Task requirements: Please output the data below exactly as given, starting at its first line and stopping after the line that contains "(st_after (oauth2_authentication_secrets w".

------ Data records

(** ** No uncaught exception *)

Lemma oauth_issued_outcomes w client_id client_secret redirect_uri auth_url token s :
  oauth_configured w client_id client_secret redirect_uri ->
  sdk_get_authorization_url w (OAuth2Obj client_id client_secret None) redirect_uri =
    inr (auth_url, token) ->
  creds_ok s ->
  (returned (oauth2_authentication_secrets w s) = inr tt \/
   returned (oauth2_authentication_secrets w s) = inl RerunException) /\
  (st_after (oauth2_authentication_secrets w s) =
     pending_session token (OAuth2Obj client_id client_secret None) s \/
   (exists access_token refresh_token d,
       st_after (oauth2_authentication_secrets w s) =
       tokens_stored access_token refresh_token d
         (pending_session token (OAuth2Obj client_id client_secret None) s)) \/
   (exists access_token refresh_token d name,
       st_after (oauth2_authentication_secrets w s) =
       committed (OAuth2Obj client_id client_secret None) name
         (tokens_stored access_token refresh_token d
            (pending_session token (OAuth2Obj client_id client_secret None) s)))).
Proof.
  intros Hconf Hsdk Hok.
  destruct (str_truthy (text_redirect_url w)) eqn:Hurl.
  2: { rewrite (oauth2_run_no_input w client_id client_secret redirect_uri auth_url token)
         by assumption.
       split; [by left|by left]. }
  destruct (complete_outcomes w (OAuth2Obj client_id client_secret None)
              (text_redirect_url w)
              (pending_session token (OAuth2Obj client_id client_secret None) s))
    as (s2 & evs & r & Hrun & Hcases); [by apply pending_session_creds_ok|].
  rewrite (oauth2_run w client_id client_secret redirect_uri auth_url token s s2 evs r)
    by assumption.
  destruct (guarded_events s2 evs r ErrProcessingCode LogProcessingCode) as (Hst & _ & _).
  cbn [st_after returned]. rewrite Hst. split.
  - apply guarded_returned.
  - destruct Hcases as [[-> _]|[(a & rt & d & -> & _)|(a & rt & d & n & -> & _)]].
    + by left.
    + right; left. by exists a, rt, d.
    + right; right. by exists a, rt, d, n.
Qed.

------------

Exercise result:
(** ** No uncaught exception *)

Lemma oauth_issued_outcomes w client_id client_secret redirect_uri auth_url token s :
  oauth_configured w client_id client_secret redirect_uri ->
  sdk_get_authorization_url w (OAuth2Obj client_id client_secret None) redirect_uri =
    inr (auth_url, token) ->
  creds_ok s ->
  (returned (oauth2_authentication_secrets w s) = inr tt \/
   returned (oauth2_authentication_secrets w s) = inl RerunException) /\
  (st_after (oauth2_authentication_secrets w s) =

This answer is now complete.